OIC Releases Balance Billing Protection Act Rules, OIC Webinar Scheduled for November 13

October 17, 2019

The Washington Office of the Insurance Commissioner (OIC) released its CR-102 proposed rule implementing House Bill 1065, the Balance Billing Protection Act (BBPA). The proposed rule provides specifics on how OIC will implement and enforce the BBPA.
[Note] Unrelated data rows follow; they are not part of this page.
(** [w] with [lines] printed, the first one first. *)
Definition printed (lines : list str) (w : World) : World :=
  fold_left (fun w line => log (Print line) w) lines w.

(** *** What the library calls carry out

    [print] and [requests.post] encode text as UTF-8, which has no
    encoding for a lone surrogate; [requests.get] sends a header value
    as Latin-1 text without line breaks; the interpreter converts no
    integer of more than 4300 digits from or to text; and [json] nests
    its calls as deep as the document is nested.  On other values these
    calls raise, where the script above goes on.  The properties that
    promise a result name the values they are about, and say of the run
    they describe that it was [carried_out]. *)

(** A header value [http.client] sends: Latin-1 characters without
    line breaks. *)
Definition header_text (s : str) : bool :=
  forallb
    (fun c => (0 <=? c) && (c <=? 255) && negb ((c =? 10) || (c =? 13))) s.

(** A form value [requests] encodes; [None] is left out of the form. *)
Definition form_text (v : option str) : bool :=
  match v with
  | Some s => text s
  | None => true
  end.

(** An event whose library call takes the text it is given. *)
Definition goes_through (e : event) : bool :=
  match e with
  | Print line => text line
  | OpenBrowser url => text url
  | Post _ data _ => forallb (fun kv => form_text (snd kv)) data
  | Get _ hdrs => forallb (fun h => header_text (snd h)) hdrs
  | Bind _ _ | Served _ _ | Rejected _ _ | WriteFile _ _ => true
  end.

(** Every call made so far was carried out. *)
Definition carried_out (w : World) : bool := forallb goes_through (trace w).
(** * OCR image pipeline: tensor preparation, input normalisation, call serialisation

    A shallow embedding of the parts of the OCR library that its design
    document makes promises about:

    - [ModelBase.imageToInput]   (common package, tensor preparer),
    - [ImageRaw] of the browser package, in its two variants: the one that
      also runs in a Web Worker (canvas factory, context cache) and the
      document-only one,
    - [Ocr.detect]               (promise-chained mutex).

    JavaScript numbers are IEEE-754 binary64 values.  They are modelled by
    [spec_float] with the operations of [SpecFloat] at precision 53 and
    maximal exponent 1024, so every arithmetic result below is the one a
    JavaScript engine produces, including the rounding of quotients. *)

From stdpp Require Import base list gmap strings.
From Stdlib Require Import ZArith QArith Qround Qpower Floats.SpecFloat Lia Lqa Strings.Byte.

Local Open Scope Z_scope.

(* ===================================================================== *)
(** * JavaScript numbers                                                  *)
(* ===================================================================== *)

Module Number.

(** A JavaScript [number]. *)
Definition number : Type := spec_float.

Definition prec : Z := 53.
Definition emax : Z := 1024.

Definition NaN : number := S754_nan.
Definition pos_zero : number := S754_zero false.

(** An integer literal, or an integer read from a typed array of bytes. *)
Definition of_Z (n : Z) : number := binary_normalize prec emax n 0 false.

Definition of_byte (b : byte) : number := of_Z (Z.of_N (Byte.to_N b)).

Definition div : number -> number -> number := SFdiv prec emax.
Definition mul : number -> number -> number := SFmul prec emax.
Definition sub : number -> number -> number := SFsub prec emax.
Definition add : number -> number -> number := SFadd prec emax.
Definition leb : number -> number -> bool := SFleb.
Definition ltb : number -> number -> bool := SFltb.

(** [ToBoolean] on a number: [0], [-0] and [NaN] are falsy. *)
Definition truthy (x : number) : bool :=
  match x with
  | S754_zero _ | S754_nan => false
  | _ => true
  end.

(** Rounding of a binary64 value to binary32 (round to nearest, ties to
    even), as performed by a store into a [Float32Array]. *)
Definition round32 (x : number) : spec_float :=
  match x with
  | S754_finite s m e => binary_round 24 128 s m e
  | _ => x
  end.

(** A binary32 value read back as a JavaScript number (exact). *)
Definition widen (x : spec_float) : number :=
  match x with
  | S754_finite s m e => binary_round prec emax s m e
  | _ => x
  end.

(** [Math.fround]: the number a [Float32Array] element holds after a
    store of [x]. *)
Definition fround (x : number) : number := widen (round32 x).

(** The rational a finite number denotes ([0] for the non-finite ones,
    which the statements below exclude separately). *)
Definition to_Q (x : number) : Q :=
  match x with
  | S754_finite s m e =>
      let v := (inject_Z (Z.pos m) * Qpower 2 e)%Q in
      if s then (- v)%Q else v
  | _ => 0%Q
  end.

Definition is_finite (x : number) : bool :=
  match x with
  | S754_finite _ _ _ | S754_zero _ => true
  | _ => false
  end.

(** [Math.round]: the integral number closest to [x], the one closer to
    plus infinity when two are equally close; [-0] for [-0.5 <= x < 0].  A
    finite number with a non-negative exponent is integral already;
    otherwise [floor (x + 1/2)] is computed on the integer mantissa. *)
Definition Math_round (x : number) : number :=
  match x with
  | S754_finite s m e =>
      if 0 <=? e then x
      else
        let n := Z.shiftr (2 * cond_Zopp s (Z.pos m) + 2 ^ (- e)) (- e + 1) in
        if n =? 0 then S754_zero s else of_Z n
  | _ => x
  end.

End Number.

Import Number.

(* ===================================================================== *)
(** * Typed arrays                                                        *)
(* ===================================================================== *)

(** Array indices computed by the program are numbers; the ones that occur
    are sums and products of an array length with [1/4], [2], [3] and a
    loop counter, which binary64 represents exactly, so they are kept as
    exact rationals. *)

(** [a[i]] on a [Uint8Array] / [Uint8ClampedArray], used as a number: an
    index outside the array reads [undefined], which arithmetic converts to
    [NaN]. *)
Definition u8_get (a : list byte) (i : nat) : number :=
  match a !! i with
  | Some b => of_byte b
  | None => NaN
  end.

(** [a[i]] on a [number[]], used as a number. *)
Definition arr_get (a : list number) (i : nat) : number :=
  match a !! i with
  | Some x => x
  | None => NaN
  end.

(** [new Float32Array(n)]: the length is [n] truncated to an integer, every
    element is [+0]. *)
Definition f32_new (n : Q) : list number :=
  replicate (Z.to_nat (Qfloor n)) pos_zero.

(** [a[k] = v] on a [Float32Array]: a store at a key that is not an integer
    index inside the array is ignored; otherwise the element becomes [v]
    rounded to binary32. *)
Definition f32_set (a : list number) (k : Q) (v : number) : list number :=
  let k' := Qred k in
  if (Qden k' =? 1)%positive && (0 <=? Qnum k') then
    <[Z.to_nat (Qnum k') := fround v]> a
  else a.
WSHA will be submitting comments on the CR-102 and is pleased to see many of our previous suggestions incorporated into this draft. While state agencies do not usually make significant changes to the CR-102, we do want to comment on any major issues you identify. Please contact Andrew Busz at andrewb@wsha.org or (206) 216-2533 with your comments or concerns. OIC will accept comments on the proposed rule through November 4 and will conduct a public hearing on November 5. More information regarding comment submission and the hearing is on the OIC’s BBPA rulemaking page

Major provisions in the proposed rule includes:

  • An improved definition of median for purposes of the BBPA. The new definition ensures the median calculation reflects the distribution of claims payments rather than the distribution of rates amounts, a change specifically requested by WSHA. While not specifically mentioned in the rule, the reports will reflect the nine geographic rating areas used by OIC. WSHA and WSMA strongly advocated for the median amounts on the reports to reflect the state’s geographically diverse regions while some health plans were advocating for as few as two regions. We believe the decision to use the nine OIC rating regions is a fair compromise and consistent with the language in the BBPA.
  • Specifics on the dispute resolution process, the electronic method for facilities and providers to look up whether an enrollee’s health plan is subject to BBPA, the opt-in process for self-funded groups, and notice and transparency provisions. The transparency and notice provisions are generally unchanged from the last stakeholder draft. While the requirements place some burden on hospitals, providers and health plans, we do not think they will disrupt patient care.
  • A new requirement that providers complete all required elements of the claim submission. We believe the purpose of this provision is to ensure providers identify in the appropriate location the facility name where the service was performed so health plans can determine whether it was performed at an in-network or out of network facility.
  • A requirement that health plans clearly specify the networks the contract applies to in their provider contracts. This is to ensure facilities and providers can accurately provide information to consumers via their web sites.